Stored data entries:
══════════

(* ===== verification/Service.v ===== *)
(** * What the services share

    Transactions of [store.Store] ([bdb/tx.go], [store/store.go]), the request validators and the
    incoming headers (third-party), and [directory/v3/relations.go]. *)
From S2P Require Import Prelude Bytes Messages Keys Store Ds.

(** ** Transactions *)

(** The outcome of committing what a transaction wrote: an I/O error of the backend, or none. *)
Class StoreOps (model : Type) `{T : TxOps model} := commit_err : tx -> option err.

Section Transactions.
Context {model : Type} `{T : TxOps model} `{!StoreOps model}.

(** [View]: the transaction is discarded. *)
Definition View {A} (fn : tx -> res A) : M tx A := reads fn.

(** [Update]: committed when [fn] returns nil, rolled back otherwise. *)
Definition Update {A} (fn : M tx A) : M tx A := fun t =>
  match fn t with
  | (Ok a, t') => match commit_err t' with None => (Ok a, t') | Some e => (Fail e, t) end
  | (Fail e, _) => (Fail e, t)
  end.

(** An [Update] whose function also works on state outside of the database (a stream, counters),
    which a rollback does not restore. *)
Definition UpdateE {E A} (fn : M (E * tx) A) : M (E * tx) A := fun '(w, t) =>
  match fn (w, t) with
  | (Ok a, (w', t')) =>
      match commit_err t' with None => (Ok a, (w', t')) | Some e => (Fail e, (w', t)) end
  | (Fail e, (w', _)) => (Fail e, (w', t))
  end.

(** [Batch]: bbolt runs a function that failed in a batch again on its own. *)
Definition Batch {E A} (fn : M (E * tx) A) : M (E * tx) A := fun '(w, t) =>
  match fn (w, t) with
  | (Ok a, (w', t')) =>
      match commit_err t' with None => (Ok a, (w', t')) | Some e => (Fail e, (w', t)) end
  | (Fail _, (w', _)) => UpdateE fn (w', t)
  end.

Lemma Update_ok {A} (fn : M tx A) t a t' :
  Update fn t = (Ok a, t') -> fn t = (Ok a, t').
Proof. unfold Update. repeat case_match; naive_solver. Qed.

Lemma Update_err {A} (fn : M tx A) t e t' : Update fn t = (Fail e, t') -> t' = t.
Proof. unfold Update. repeat case_match; naive_solver. Qed.

Lemma Update_fail {A} (fn : M tx A) t e t' : fn t = (Fail e, t') -> Update fn t = (Fail e, t).
Proof. intros H. unfold Update. by rewrite H. Qed.
End Transactions.

(** ** Requests *)

(** [go-directory/pkg/validator], one function per request. *)
Class Validator := {
  validator_GetObjectRequest : string -> string -> option err;
  validator_GetObjectManyRequest : list (string * string) -> option err;
  validator_GetObjectsRequest : string -> option (Z * string) -> option err;
  validator_GetRelationRequest : RelationIdentifier -> option err;
  validator_GetRelationsRequest : RelationIdentifier -> bool -> option (Z * string) -> option err;
  validator_CheckRequest : CheckRequest -> option err;
  validator_GetGraphRequest : GetGraphRequest -> option err;
  validator_SetObjectRequest : option Object -> option err;
  validator_DeleteObjectRequest : string -> string -> option err;
  validator_SetRelationRequest : option Relation -> option err;
  validator_DeleteRelationRequest : RelationIdentifier -> option err;
  validator_Object : Object -> option err;
  validator_Relation : Relation -> option err;
  validator_GetManifestRequest : option err;
  validator_DeleteManifestRequest : option err;
  validator_Body : Body -> option err;
  validator_Metadata : Metadata -> option err;
  (** [errors.Unwrap]: the error that a validation error wraps, if any *)
  errors_Unwrap : err -> option err;
  (** the message field of an [AsertoError], [fmt]'s [%q], and [status.FromError]: the code and
      message of an error that carries a gRPC status *)
  aerr_message : err -> option string;
  fmt_q : string -> string;
  status_FromError : err -> option (Z * string) }.

(** The headers of a call: [If-Match] (empty when absent) and the [If-None-Match] values. *)
Record headers := MkHeaders { IfMatch : string; IfNoneMatch : list string }.

(** A nil message that is dereferenced: the handler panics. *)
Definition nil_pointer : err := XErr Internal "nil pointer dereference".

Definition ErrHashMismatch (data : list string) : err := DErr "ErrHashMismatch" data.

(** ** [relations.go] *)

Section Relations.
Context {model : Type} `{T : TxOps model}.

Definition relationsByObject (dir : Direction) (objectType objectID : string) (t : tx)
  : res (list (option Relation)) :=
  match ScanRelations dir (ObjectOnlyFilter dir objectType objectID) "" t with
  | Fail e => Fail e
  | Ok iter => Ok (collect iter)
  end.

Definition deleteRelationsWithPrefix (dir : Direction) (objectType objectID : string) : M tx unit :=
  let! relations := reads (relationsByObject dir objectType objectID) in
  for_each (fun rel : option Relation =>
    DeleteRelation
      (MkIdent (object_type (ident_of rel)) (object_id (ident_of rel)) (relation (ident_of rel))
         (subject_type (ident_of rel)) (subject_id (ident_of rel))
         (subject_relation (ident_of rel)))) relations.

Context `{L : !TxLaws model T}.

Lemma ident_eta i :
  MkIdent (object_type i) (object_id i) (relation i) (subject_type i) (subject_id i)
    (subject_relation i) = i.
Proof. by destruct i. Qed.

(** Exactly the relations that name [ty:id] on the side of [dir], each once. *)
Lemma relationsByObject_exact t d dir ty id :
  repr t d -> bdb.isSet ty = true -> bdb.isSet id = true -> wf_type ty -> wf_part id ->
  exists l, relationsByObject dir ty id t = Ok l /\ NoDup l /\
    forall v, v ∈ l <-> exists r, v = Some r /\ d_rels d !! r_ident r = Some r /\
                            anchor dir (r_ident r) = (ty, id).
Proof.
  intros Hr Ht Hi Hwt Hwi.
  destruct (ScanRelations_anchor t d dir ty id Hr Ht Hi Hwt Hwi) as (it & l & Hs & Hy & Hl & Hn & Hm).
  exists l.*2. unfold relationsByObject. rewrite Hs, (collect_yields it l) by done. done.
Qed.

Lemma delete_each t d (l : list (option Relation)) :
  repr t d -> (forall v, v ∈ l -> wf_ident (ident_of v)) ->
  exists t',
    for_each (fun rel : option Relation => DeleteRelation (ident_of rel)) l t = (Ok tt, t') /\
    repr t' (set_rels d (filter (fun e => e.1 ∉ (ident_of <$> l)) (d_rels d))).
Proof.
  revert t d. induction l as [|v l IH]; intros t d Hr Hw.
  - exists t. split; [done|]. replace (set_rels d _) with d; [done|].
    destruct d; unfold set_rels; simpl. f_equal. symmetry. apply map_filter_id.
    intros; simpl. apply not_elem_of_nil.
  - destruct (DeleteRelation_ok t d (ident_of v) Hr) as [Hok Hrep]; [apply Hw; left|].
    destruct (DeleteRelation (ident_of v) t) as [r t1] eqn:E. simpl in *. subst r.
    destruct (IH t1 _ Hrep) as (t' & Hrun & Hrep'); [intros; apply Hw; by right|].
    exists t'. simpl. rewrite (bind_ok _ _ _ _ _ E). split; [done|].
    unfold set_rels in *. simpl in *.
    refine (eq_ind _ (repr t') Hrep' _ _). f_equal.
    apply map_eq. intros i. apply option_eq. intros x.
    rewrite !map_lookup_filter_Some, lookup_delete_Some. simpl.
    rewrite not_elem_of_cons. naive_solver.
Qed.

(** [deleteRelationsWithPrefix] removes exactly the relations anchored at [ty:id]. *)
Lemma deleteRelationsWithPrefix_exact t d dir ty id :
  repr t d -> bdb.isSet ty = true -> bdb.isSet id = true -> wf_type ty -> wf_part id ->
  exists t', deleteRelationsWithPrefix dir ty id t = (Ok tt, t') /\
    repr t' (set_rels d (filter (fun e => anchor dir e.1 <> (ty, id)) (d_rels d))).
Proof.
  intros Hr Ht Hi Hwt Hwi.
  destruct (relationsByObject_exact t d dir ty id Hr Ht Hi Hwt Hwi) as (l & Hl & _ & Hm).
  destruct (repr_wf _ _ Hr) as [_ Hwf].
  destruct (delete_each t d l Hr) as (t' & Hrun & Hrep).
  { intros v (r & -> & Hr' & _)%Hm. by apply (Hwf _ r). }
  exists t'. unfold deleteRelationsWithPrefix, bind, reads. rewrite Hl. split.
  - rewrite <-Hrun. clear. induction l as [|v l IH] in t |- *; [done|]. simpl. unfold bind.
    rewrite ident_eta. destruct (DeleteRelation _ t) as [[[]|e] t1]; [apply IH|done].
  - refine (eq_ind _ (repr t') Hrep _ _). f_equal.
    apply map_filter_ext. intros i r Hi'. destruct (Hwf _ _ Hi') as [_ Hid]. simpl.
    rewrite list_elem_of_fmap. split.
    + intros Hn Ha. apply Hn. exists (Some r). split; [done|]. apply Hm. exists r. by rewrite Hid.
    + intros Ha (v & Heq & (r' & -> & Hr' & Ha')%Hm). apply Ha. rewrite Heq. exact Ha'.
Qed.
End Relations.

══════════

Say how many lines of the data include the word "model". Nothing other than the number should be given.

▶ _TASK RESPONSE_
4